Raphaël Cosmidis : Le 10 est plein de nuances. Certains utilisent énormément le dribble, d’autres moins vifs doivent créer des décalages par des passes surprenantes, souvent en une touche et depuis des positions inattendues. Ils partagent tous une grande sensibilité du pied. Le dosage, dans la passe, dans la conduite de balle, est ce qui les réunit.
Christophe Kuchly : Dès qu’on s’approche du but adverse, il faut faire des différences pour tromper la défense, et chacun a sa stratégie pour y arriver. Même s’il y a plusieurs profils, un défenseur n’aura pas dix réponses à apporter à sa problématique, qui est d’abord d’empêcher l’adversaire de marquer. À l’inverse, le créateur part d’une toile vide et peut tout faire : se déplacer, dribbler, passer, tirer. Il faut une vision du jeu supérieure et des pieds capables de mettre ses idées en pratique.
Philippe Gargov : Et pour finir sur une définition plus allégorique, on pourrait dire que le 10 est un Roi-Soleil. Par son leadership technique, il dicte le tempo du match, l’orientation du jeu. Et par sa dimension solaire, il attire vers lui les ballons et rayonne en les redistribuant vers l’avant. Ce n’est d’ailleurs pas sans raison si le champ lexical de la lumière est abondamment utilisé pour les décrire !
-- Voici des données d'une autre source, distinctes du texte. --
(* ===== verification/ObservationRuntime.v ===== *)
(** * Runtime observations: identity, assertions, isolation, cleanup
      (runtime_observation.py) *)

From S2P Require Export Observation.

(** [v is b] for a Boolean [b]. *)
Definition is_bool_is (v : pyval) (b : bool) : bool :=
  match v with PBool c => Bool.eqb c b | _ => false end.

Definition opt_str (v : pyval) : option string := match v with PStr s => Some s | _ => None end.

(** ** Identity *)

Definition IDENTITY_FIELDS : list string :=
  ["connector"; "adapter_id"; "integration_mode"; "profile"; "crs"; "mrts"; "run_id";
   "parent_commit"; "framework_commit"; "mrts_commit"; "producer"; "producer_version"].

(** The adapter an identity names. *)
Definition identity_adapter (identity : pydict) : res AdapterInterface :=
  adapter_for (py_str (dict_get "connector" identity)) (opt_str (dict_get "adapter_id" identity))
    (opt_str (dict_get "integration_mode" identity)).

Definition _validate_identity_contract (identity : pydict) : run unit :=
  _require_exact_keys identity IDENTITY_FIELDS [] "identity" ;,
  if negb (_is_approved_literal (dict_get "connector" identity) CONNECTORS)
  then error "identity.connector is not a supported connector"
  else
    each (fun field => _check_string_field identity field "identity")
      ["adapter_id"; "integration_mode"; "run_id"; "producer"; "producer_version"] ;,
    match identity_adapter identity with
    | Ok _ => ret tt
    | Err _ => error "identity connector, adapter_id, and integration_mode are not an approved tuple"
    end.

Definition _profile_requirements_for_identity (profile : pyval) : run (option requirement) :=
  match profile with
  | PStr p =>
      if str_in p PROFILES then ret (lookup p PROFILE_REQUIREMENTS)
      else error "identity.profile is not a supported profile" ;, ret None
  | _ => error "identity.profile is not a supported profile" ;, ret None
  end.

Definition _validate_identity_profile (identity : pydict) : run unit :=
  do requirements <- _profile_requirements_for_identity (dict_get "profile" identity);
  each (fun field => when (negb (_is_boolean (dict_get field identity)))
                       (error ("identity." +:+ field +:+ " must be a boolean")))
    ["crs"; "mrts"] ;,
  match requirements with
  | None => ret tt
  | Some r =>
      each (fun '(field, b) => when (negb (is_bool_is (dict_get field identity) b))
                                 (error ("identity." +:+ field +:+ " contradicts identity.profile")))
        [("crs", rq_crs r); ("mrts", rq_mrts r)]
  end.

Definition _validate_identity_commits (identity : pydict) : run unit :=
  each (fun field => when (negb (matches COMMIT (dict_get field identity)))
                       (error ("identity." +:+ field +:+ " must be a lowercase full commit")))
    ["parent_commit"; "framework_commit"; "mrts_commit"].

Definition IDENTITY_ALIASES : list (string * string) :=
  [("parent_sha", "parent_commit"); ("framework_sha", "framework_commit"); ("mrts_sha", "mrts_commit")].

Definition alias (k : pyval) : pyval :=
  match k with
  | PStr s => match lookup s IDENTITY_ALIASES with Some n => PStr n | None => k end
  | _ => k
  end.

(** [name in d] and [d.get(name)] for a key of any class. *)
Definition has_key (k : pyval) (d : pydict) : bool := existsb (fun kv => py_eq (fst kv) k) d.

Definition _validate_expected_identity (identity : pydict) (expected_identity : option pydict)
    : run unit :=
  match expected_identity with
  | None => ret tt
  | Some e =>
      each (fun '(supplied_name, supplied_value) =>
        let name := alias supplied_name in
        if negb (has_key name identity)
        then error ("expected identity contains unsupported field " +:+ py_str supplied_name)
        else when (negb (is_none supplied_value)
                   && negb (py_eq (dict_get_key name identity) supplied_value))
               (error ("identity." +:+ py_str name +:+ " does not match expected identity"))) e
  end.

Definition _validate_identity (identity_value : pyval) (expected_identity : option pydict)
    : run (option pydict) :=
  do m <- _as_mapping identity_value "identity";
  match m with
  | None => ret None
  | Some identity =>
      _validate_identity_contract identity ;,
      _validate_identity_profile identity ;,
      _validate_identity_commits identity ;,
      _validate_expected_identity identity expected_identity ;,
      ret (Some identity)
  end.

(** ** Assertions *)

Definition ASSERTION_FIELDS : list string :=
  ["required"; "applicable"; "executed"; "live_executed"; "expected"; "observed"; "result";
   "reason"; "evidence_kind"].

Definition _validate_not_applicable_assertion (assertion : pydict) (label : string) (result : pyval)
    (matrix_optional : bool) : run bool :=
  if negb (is_false (dict_get "applicable" assertion)) then ret false
  else
    when (negb matrix_optional) (error (label +:+ " is not centrally optional")) ;,
    when (negb (is_false (dict_get "required" assertion)))
      (error (label +:+ " marked not applicable must not be required")) ;,
    when (negb (eq_str result "NOT_APPLICABLE"))
      (error (label +:+ " marked not applicable must report NOT_APPLICABLE")) ;,
    when (negb (is_false (dict_get "executed" assertion))
          || negb (is_false (dict_get "live_executed" assertion)))
      (error (label +:+ " marked not applicable cannot claim execution")) ;,
    ret true.

Definition _validate_applicable_assertion (assertion : pydict) (label : string)
    (result evidence_kind : pyval) (matrix_required allow_fixture_evidence : bool) : run unit :=
  when (matrix_required && negb (is_true (dict_get "required" assertion)))
    (error (label +:+ " is mandatory in the central profile matrix")) ;,
  if negb (is_true (dict_get "applicable" assertion)) then ret tt
  else
    when (negb (is_true (dict_get "executed" assertion))
          || negb (is_true (dict_get "live_executed" assertion)))
      (partial (label +:+ " lacks required live execution")) ;,
    when (negb (eq_str result "PASS")) (partial (label +:+ " is not a PASS assertion")) ;,
    when (negb (_is_approved_literal evidence_kind LIVE_EVIDENCE_KINDS)
          && negb (allow_fixture_evidence && eq_str evidence_kind "canonical_fixture"))
      (error (label +:+ " must bind live execution to live evidence")).

Definition _validate_assertion (v : pyval) (label : string) (matrix_required matrix_optional : bool)
    (provenance_evidence_kind : pyval) (allow_fixture_evidence : bool) : run unit :=
  do m <- _as_mapping v label;
  match m with
  | None => ret tt
  | Some assertion =>
      let result := dict_get "result" assertion in
      let evidence_kind := dict_get "evidence_kind" assertion in
      _require_exact_keys assertion ASSERTION_FIELDS ["case_id"] label ;,
      when (dict_has "case_id" assertion && negb (_safe_token (dict_get "case_id" assertion)))
        (error (label +:+ ".case_id must be a bounded token")) ;,
      each (fun field => when (negb (_is_boolean (dict_get field assertion)))
                           (error (label +:+ "." +:+ field +:+ " must be a boolean")))
        ["required"; "applicable"; "executed"; "live_executed"] ;,
      when (negb (_is_approved_literal result ASSERTION_RESULTS))
        (error (label +:+ ".result uses an unsupported status")) ;,
      when (negb (_safe_reason (dict_get "reason" assertion)))
        (error (label +:+ ".reason must be bounded sanitized text")) ;,
      when (negb (_is_approved_literal evidence_kind CANONICAL_EVIDENCE_KINDS))
        (error (label +:+ ".evidence_kind is not canonical")) ;,
      when (_is_approved_literal evidence_kind RAW_EVIDENCE_KINDS)
        (error (label +:+ ".evidence_kind cannot use raw or synthetic evidence")) ;,
      when (_is_approved_literal provenance_evidence_kind CANONICAL_EVIDENCE_KINDS
            && negb (py_eq evidence_kind provenance_evidence_kind))
        (error (label +:+ ".evidence_kind does not match provenance.evidence_kind")) ;,
      do expected <- _validate_value_map (label +:+ ".expected") (dict_get "expected" assertion);
      do observed <- _validate_value_map (label +:+ ".observed") (dict_get "observed" assertion);
      do not_applicable <- _validate_not_applicable_assertion assertion label result matrix_optional;
      if not_applicable then ret tt
      else
        _validate_applicable_assertion assertion label result evidence_kind matrix_required
          allow_fixture_evidence ;,
        match expected, observed with
        | Some e, Some o => _expected_matches_observed e o label
        | _, _ => ret tt
        end
  end.

(** ** Runtime *)

(** [case_ids] is the set of the identifiers seen so far. *)
Definition _record_case_id (candidate : pyval) (case_ids : list string) : run (list string) :=
  match candidate with
  | PDict d =>
      match dict_get "case_id" d with
      | PStr case_id =>
          when (str_in case_id case_ids) (error "runtime assertion case IDs are contradictory") ;,
          ret (case_id :: case_ids)
      | _ => ret case_ids
      end
  | _ => ret case_ids
  end.

Fixpoint required_assertions (names : list string) (runtime : pydict)
    (provenance_evidence_kind : pyval) (allow_fixture_evidence : bool) (case_ids : list string)
    : run (list string) :=
  match names with
  | [] => ret case_ids
  | name :: rest =>
      match dict_find name runtime with
      | Some v =>
          _validate_assertion v ("runtime." +:+ name) true false provenance_evidence_kind
            allow_fixture_evidence ;,
          do ids <- _record_case_id v case_ids;
          required_assertions rest runtime provenance_evidence_kind allow_fixture_evidence ids
      | None => required_assertions rest runtime provenance_evidence_kind allow_fixture_evidence case_ids
      end
  end.

Definition _validate_runtime_assertions (runtime : pydict) (provenance_evidence_kind : pyval)
    (allow_fixture_evidence : bool) : run unit :=
  do case_ids <- required_assertions RUNTIME_REQUIRED_ASSERTIONS runtime provenance_evidence_kind
                   allow_fixture_evidence [];
  match dict_find "bypass_case" runtime with
  | Some v =>
      _validate_assertion v "runtime.bypass_case" false true provenance_evidence_kind
        allow_fixture_evidence ;,
      do ids <- _record_case_id v case_ids; ret tt
  | None => ret tt
  end.

Definition _validate_runtime_aggregate (runtime_status : pyval) : run unit :=
  if eq_str runtime_status "PARTIAL" || eq_str runtime_status "VALIDATION_FAILED"
  then partial "runtime aggregate is not PASS"
  else when (eq_str runtime_status "FAIL") (error "runtime aggregate reports FAIL").

(** What the aggregate PASS needs of one required assertion. *)
Definition passing_assertion (v : pyval) : bool :=
  match v with
  | PDict a => is_true (dict_get "applicable" a) && is_true (dict_get "executed" a)
               && is_true (dict_get "live_executed" a) && eq_str (dict_get "result" a) "PASS"
  | _ => false
  end.

Definition _validate_runtime_status_alignment (runtime : pydict) (runtime_status : pyval) : run unit :=
  if negb (eq_str runtime_status "PASS") then ret tt
  else each (fun name =>
         let v := dict_get name runtime in
         if negb (is_mapping v) then error "runtime PASS is missing a required assertion"
         else when (negb (passing_assertion v))
                (error "runtime PASS contradicts an individual required assertion"))
         RUNTIME_REQUIRED_ASSERTIONS.

Definition _validate_runtime (v : pyval) (allow_partial : bool) (provenance_evidence_kind : pyval)
    (allow_fixture_evidence : bool) : run (option pydict) :=
  do m <- _as_mapping v "runtime";
  match m with
  | None => ret None
  | Some runtime =>
      let required := RUNTIME_REQUIRED_ASSERTIONS ++ ["runtime_status"] in
      let missing := missing_fields runtime required in
      let unexpected := unexpected_keys runtime (required ++ RUNTIME_OPTIONAL_ASSERTIONS) in
      (if negb (sortable unexpected) then raise (TypeError "'<' not supported") else ret tt) ;,
      when (negb (match missing with [] => true | _ => false end))
        (let text := "runtime is missing required fields: " +:+ py_join ", " missing in
         if allow_partial then partial text else error text) ;,
      report_unexpected unexpected "runtime" ;,
      let runtime_status := dict_get "runtime_status" runtime in
      when (negb (_is_approved_literal runtime_status RUNTIME_STATUSES))
        (error "runtime.runtime_status uses an unsupported status") ;,
      _validate_runtime_assertions runtime provenance_evidence_kind allow_fixture_evidence ;,
      _validate_runtime_status_alignment runtime runtime_status ;,
      when (negb (eq_str runtime_status "PASS")) (_validate_runtime_aggregate runtime_status) ;,
      ret (Some runtime)
  end.

(** ** Isolation and cleanup *)

Definition _validate_isolation_field (field : string) (actual : pyval)
    (expected_values : list (string * bool)) : run unit :=
  if negb (_is_boolean actual) then error ("isolation." +:+ field +:+ " must be a boolean")
  else match lookup field expected_values with
       | Some b => when (negb (is_bool_is actual b))
                     (error ("isolation." +:+ field +:+ " contradicts the central profile matrix"))
       | None => ret tt
       end.

Definition _validate_isolation (v : pyval) (requirements : option requirement) : run unit :=
  do m <- _as_mapping v "isolation";
  match m with
  | None => ret tt
  | Some isolation =>
      _require_exact_keys isolation ISOLATION_FIELDS [] "isolation" ;,
      let expected_values := match requirements with Some r => rq_isolation r | None => [] end in
      each (fun field => _validate_isolation_field field (dict_get field isolation) expected_values)
        ISOLATION_FIELDS
  end.

Definition residual (cleanup : pydict) : bool :=
  existsb (fun field => is_counter (dict_get field cleanup) && negb (eq_int (dict_get field cleanup) 0))
    CLEANUP_COUNTERS.

Definition _validate_cleanup (v : pyval) : run unit :=
  do m <- _as_mapping v "cleanup";
  match m with
  | None => ret tt
  | Some cleanup =>
      _require_exact_keys cleanup (CLEANUP_COUNTERS ++ ["cleanup_status"]) [] "cleanup" ;,
      each (fun field => when (negb (is_counter (dict_get field cleanup)))
                           (error ("cleanup." +:+ field +:+ " must be a bounded integer")))
        CLEANUP_COUNTERS ;,
      let st := dict_get "cleanup_status" cleanup in
      when (negb (_is_approved_literal st ["PASS"; "PARTIAL"; "FAIL"]))
        (error "cleanup.cleanup_status uses an unsupported status") ;,
      when (residual cleanup) (partial "cleanup residue prevents a runtime PASS") ;,
      when (negb (eq_str st "PASS")) (partial "cleanup status is not PASS")
  end.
A quel moment de l’histoire le 10 arrive-t-il ? Quelle fut la période reine pour le 10 et dans quel pays ?
Julien : Dès le début du XXe siècle, certains joueurs endossaient les responsabilités de la création du jeu. Cela pouvait être l’un des demis (les milieux de l’époque), ou un inter (attaquant intercalé entre l’ailier et l’avant-centre). Le numéro en tant que tel apparaît sur les terrains européens à la fin des années 20, sous l’impulsion de l’entraîneur d’Arsenal Herbert Chapman. La numérotation anglaise attribuait le 10 à l’inter gauche, le joueur traditionnellement le plus créatif dans le W-M.
Raphaël : L’âge d’or du 10 se situe sans doute dans les années 80. Platini et Maradona sont au firmament, le Brésil en compte plusieurs, comme dans les années 70, Laudrup arrive, et chaque club, notamment en France, s’appuie sur un meneur de jeu. Les nouveaux n’arriveront pas à prendre la relève de Platini, mais ils sont très nombreux.
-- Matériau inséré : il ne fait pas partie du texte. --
Lemma tame_weaken {A} (P Q : A -> Prop) (m : run A) : (forall a, P a -> Q a) -> tame P m -> tame Q m.
Proof. unfold tame. destruct (snd m); auto. Qed.

Lemma tame_lift {A} (P : A -> Prop) (m : res A) : (forall a, m = Ok a -> P a) -> (forall e, m = Err e -> encoder_error b e) ->
  tame P (lift m).
Proof. unfold tame, lift. cbn. destruct m; auto. Qed.

Lemma ok_get k d : ok (PDict d) -> ok (dict_get k d).
Proof. intros H Hb. by apply writable_get, H. Qed.

Lemma ok_mkdict items : Forall (fun kv => ok (snd kv)) items -> ok (PDict (mkdict items)).
Proof. intros H Hb. apply writable_mkdict. revert H. apply List.Forall_impl. auto. Qed.

Lemma ok_list l : Forall ok l -> ok (PList l).
Proof. intros H Hb. cbn. apply forallb_forall. rewrite List.Forall_forall in H. intros x Hx. by apply H. Qed.

Lemma ok_items l : ok (PList l) -> Forall ok l.
Proof. intros H. apply List.Forall_forall. intros x Hx Hb. specialize (H Hb). cbn in H. rewrite forallb_forall in H. by apply H. Qed.

Lemma ok_mapping v label : ok v -> tame (fun m => forall d, m = Some d -> ok (PDict d)) (_as_mapping v label).
Proof. intros H. destruct v; try done. intros d' [= <-]. exact H. Qed.

Lemma ok_ints l : Forall (fun z => short_int z = true) l -> ok (PInts l).
Proof. intros H. apply ok_list, List.Forall_map. revert H. apply List.Forall_impl. by intros z Hz _. Qed.
Lemma ok_strs l : ok (PStrs l).
Proof. apply ok_list, List.Forall_map, List.Forall_forall. by intros s _ _. Qed.

(** A part of a normalised expectation. *)
Definition parts_ok (m : run (option pydict)) : Prop := tame (fun o => forall d, o = Some d -> ok (PDict d)) m.

Lemma parts_some items : Forall (fun kv => ok (snd kv)) items -> parts_ok (ret (Some (mkdict items))).
Proof. intros H. intros d [= <-]. by apply ok_mkdict. Qed.
Lemma parts_error m : parts_ok (error m ;, ret None).
Proof. done. Qed.
Lemma parts_bind {A} (P : A -> Prop) (m : run A) f : tame P m -> (forall a, P a -> parts_ok (f a)) -> parts_ok (bind m f).
Proof. apply tame_seq. Qed.
Lemma parts_then (m : run unit) k : mild m -> parts_ok k -> parts_ok (bind m (fun _ => k)).
Proof. apply tame_then. Qed.

Definition short_status (o : option Z) : Prop := forall z, o = Some z -> short_int z = true.
Definition short_rules (o : option (list Z)) : Prop := forall l, o = Some l -> Forall (fun z => short_int z = true) l.

Lemma tame_status v label : tame short_status (_framework_http_status v label).
Proof.
  unfold _framework_http_status. destruct v; try done. destruct (_ && _) eqn:E; [|done]. intros z' [= <-].
  apply short_small. lia.
Qed.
Christophe : Quasiment tous les grands clubs de Serie A avaient leur meneur de jeu axial dans les années 90. La bascule se fait à Brescia, où Roberto Baggio côtoie Andrea Pirlo. L’ancien est l’un des derniers représentants d’un poste que le jeune va contribuer à transformer en reculant sur le terrain. Il est plus facile de dater la raréfaction des 10 traditionnels que leur apparition : traditionnellement, le meilleur joueur de l’équipe se chargeait de l’animation offensive, dans des systèmes qui garantissaient pas mal de liberté. Après-guerre par exemple, Alfredo Di Stefano incarnait mieux que personne cette figure du meneur de jeu, mais il jouait partout et marquait tellement qu’il est difficile de le mettre dans une case. En plus, il portait le 9 au Real Madrid.
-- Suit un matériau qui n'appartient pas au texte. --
(* ===== verification/ObservationPass.v ===== *)
(** * What a PASS of the runtime observation contract means

    The abstract contract: [verified] states, without runs and findings, what a
    document must hold to be runtime evidence.  The theorem of the file is that
    [validate_runtime_observation] says PASS only of such documents. *)

From S2P Require Export ObservationFacts.

(** ** The abstract contract *)

Definition fields_of (d : pydict) (l : list (string * pyval)) : Prop :=
  Forall (fun p => dict_get (fst p) d = snd p) l.

(** Identity: an approved adapter, a profile with its two Booleans, commits, and
    the producer of the adapter. *)
Record identity_ok (i : pydict) (a : AdapterInterface) (r : requirement) : Prop := {
  id_adapter : In a ADAPTER_INTERFACES;
  id_tuple : fields_of i [("connector", PStr (connector a)); ("adapter_id", PStr (adapter_id a));
                          ("integration_mode", PStr (integration_mode a))];
  id_profile : exists p, dict_get "profile" i = PStr p /\ lookup p PROFILE_REQUIREMENTS = Some r;
  id_booleans : fields_of i [("crs", PBool (rq_crs r)); ("mrts", PBool (rq_mrts r))];
  id_commits : Forall (fun f => matches COMMIT (dict_get f i) = true)
                 ["parent_commit"; "framework_commit"; "mrts_commit"];
  id_version : dict_get "producer_version" i = PStr PRODUCER_VERSION }.

(** Every expected field is in the identity, with the expected value unless that
    is [None]. *)
Definition identity_expected (expected : option pydict) (i : pydict) : Prop :=
  match expected with
  | None => True
  | Some e => forall k x, In (k, x) e ->
      has_key (alias k) i = true /\ (is_none x = true \/ py_eq (dict_get_key (alias k) i) x = true)
  end.

(** The evidence kind an adapter may claim with its live producer. *)
Definition live_kind (a : AdapterInterface) : string :=
  if protected_separate a then "protected_runtime_evidence" else "structured_connector_evidence".

(** A required assertion that passed on a live host, with what it expected among
    what it observed. *)
Definition live_assertion (kind : string) (v : pyval) : Prop :=
  exists a e o, v = PDict a /\
    fields_of a [("required", PBool true); ("applicable", PBool true); ("executed", PBool true);
                 ("live_executed", PBool true); ("result", PStr "PASS"); ("evidence_kind", PStr kind);
                 ("expected", PDict e); ("observed", PDict o)] /\
    e <> [] /\
    forall k x, In (k, x) e -> exists k' w, In (k', w) o /\ py_eq k' k = true /\ py_eq w x = true.

Definition runtime_ok (kind : string) (r : pydict) : Prop :=
  dict_get "runtime_status" r = PStr "PASS" /\
  Forall (fun name => live_assertion kind (dict_get name r)) RUNTIME_REQUIRED_ASSERTIONS.

(** A selected case that was run live and passed. *)
Definition passing_case (v : pyval) : Prop :=
  exists c, v = PDict c /\
    fields_of c [("selected", PBool true); ("executed", PBool true); ("live_executed", PBool true);
                 ("result", PStr "PASS")] /\
    eq_int (dict_get "failure_count" c) 0 = true /\ eq_int (dict_get "mismatch_count" c) 0 = true.

Definition framework_ok (f : pydict) : Prop :=
  exists cases, dict_get "cases" f = PList cases /\ cases <> [] /\
    Z.of_nat (List.length cases) <= MAX_EXPECTATION_ITEMS /\
    Forall passing_case cases /\ List.NoDup (map case_identifier cases) /\
    fields_of f [("validation_status", PStr "CONTRACT_VALIDATED");
                 ("selection_status", PStr "SELECTED"); ("execution_status", PStr "RUN")].

Definition isolation_ok (r : requirement) (i : pydict) : Prop :=
  Forall (fun f => dict_get f i = PBool (rq_mrts r)) ISOLATION_FIELDS.

Definition cleanup_ok (c : pydict) : Prop :=
  Forall (fun f => eq_int (dict_get f c) 0 = true) CLEANUP_COUNTERS /\
  dict_get "cleanup_status" c = PStr "PASS".

(** The file of a record is read within the evidence root and has the digest of
    the record. *)
Definition evidence_file (sha256 : string -> string) (sys : os) (root : abs_path) (r : pydict) : Prop :=
  exists p data, dict_get "path" r = PStr p /\ _safe_relative_evidence_path (PStr p) = true /\
    read_bounded_evidence_file sys (join_path root p) (path_text root) "referenced evidence"
      MAX_OBSERVATION_BYTES = Ok data /\
    dict_get "sha256" r = PStr (sha256 data).

Definition provenance_ok (sha256 : string -> string) (sys : os) (pol : policy) (kind : string)
    (p : pydict) : Prop :=
  exists root rs, dict_get "evidence_kind" p = PStr kind /\ evidence_root pol = PStr root /\
    dict_get "evidence" p = PList (map PDict rs) /\ rs <> [] /\
    Z.of_nat (List.length rs) <= MAX_EVIDENCE_FILES /\
    Exists (fun r => dict_get "kind" r = PStr kind) rs /\
    List.NoDup (map (dict_get "name") rs) /\ List.NoDup (map (dict_get "path") rs) /\
    (exists digest, evidence_manifest_digest sha256 rs = Ok digest /\ dict_get "evidence_digest" p = PStr digest) /\
    Forall (evidence_file sha256 sys (abspath (cwd sys) root)) rs.

(** The whole contract. *)
Definition verified (sha256 : string -> string) (sys : os) (pol : policy) (expected : option pydict)
    (v : pyval) : Prop :=
  exists d i a r rt f iso c p,
    v = PDict d /\
    eq_int (dict_get "schema_version" d) SCHEMA_VERSION = true /\
    fields_of d [("identity", PDict i); ("runtime", PDict rt); ("framework", PDict f);
                 ("isolation", PDict iso); ("cleanup", PDict c); ("provenance", PDict p)] /\
    identity_ok i a r /\ identity_expected expected i /\
    eq_opt_str (dict_get "producer" i) (producer a) = true /\
    (live_producer_supported a || protected_separate a = true) /\
    runtime_ok (live_kind a) rt /\ framework_ok f /\ isolation_ok r iso /\ cleanup_ok c /\
    provenance_ok sha256 sys pol (live_kind a) p.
Le spectateur a souvent une relation passionnelle avec le n°10. Pourquoi fascine-t-il autant ?
Julien : C’est dû au profil différent de ces joueurs, des génies inventifs capables de surprendre à tout moment par un geste ou une pensée. Ce sont des générateurs d’émotions et de souvenirs pour le public, des joueurs qui rendent l’extraordinaire accessible. Et en plus, ce sont souvent eux qui font gagner les matchs.
Raphaël : Suivre les sportifs de très haut niveau, c’est l’envie d’observer le talent. Et aucun poste n’est plus attaché à cette idée que le numéro 10. Il maîtrise le ballon mieux que les autres, voit le jeu mieux que les autres, le pense mieux et surtout autrement. Sa vision nous est inaccessible, ce qui nous place en contemplateurs.
Christophe : Ils ont un contrôle du temps qui leur permet de décider du visage d’un match. Que ce soit la frénésie apportée par un Maradona ou, à l’inverse, la lenteur de Riquelme en fin de carrière. Un bon 10 ne peut pas subir les événements, il doit être le match.
Philippe : Il faut aussi rappeler qu’au temps de leur grandeur, aucun autre joueur dans l’équipe ne leur arrivait à la cheville. Ils avaient un talent incomparable balle au pied, et une intelligence de jeu qui leur permettait de trouver des ouvertures que personne n’aurait imaginé. Ils pouvaient inventer des gestes, des passes, des manières de frapper le ballon, parce qu’ils en avaient cette combinaison de talent et de créativité. Sur le terrain, ils se distinguaient, au sens propre du terme : ils amenaient de la distinction, de l’élégance, qui contrastait avec un football parfois rustre et besogneux. Leur majesté venait aussi de ce contraste.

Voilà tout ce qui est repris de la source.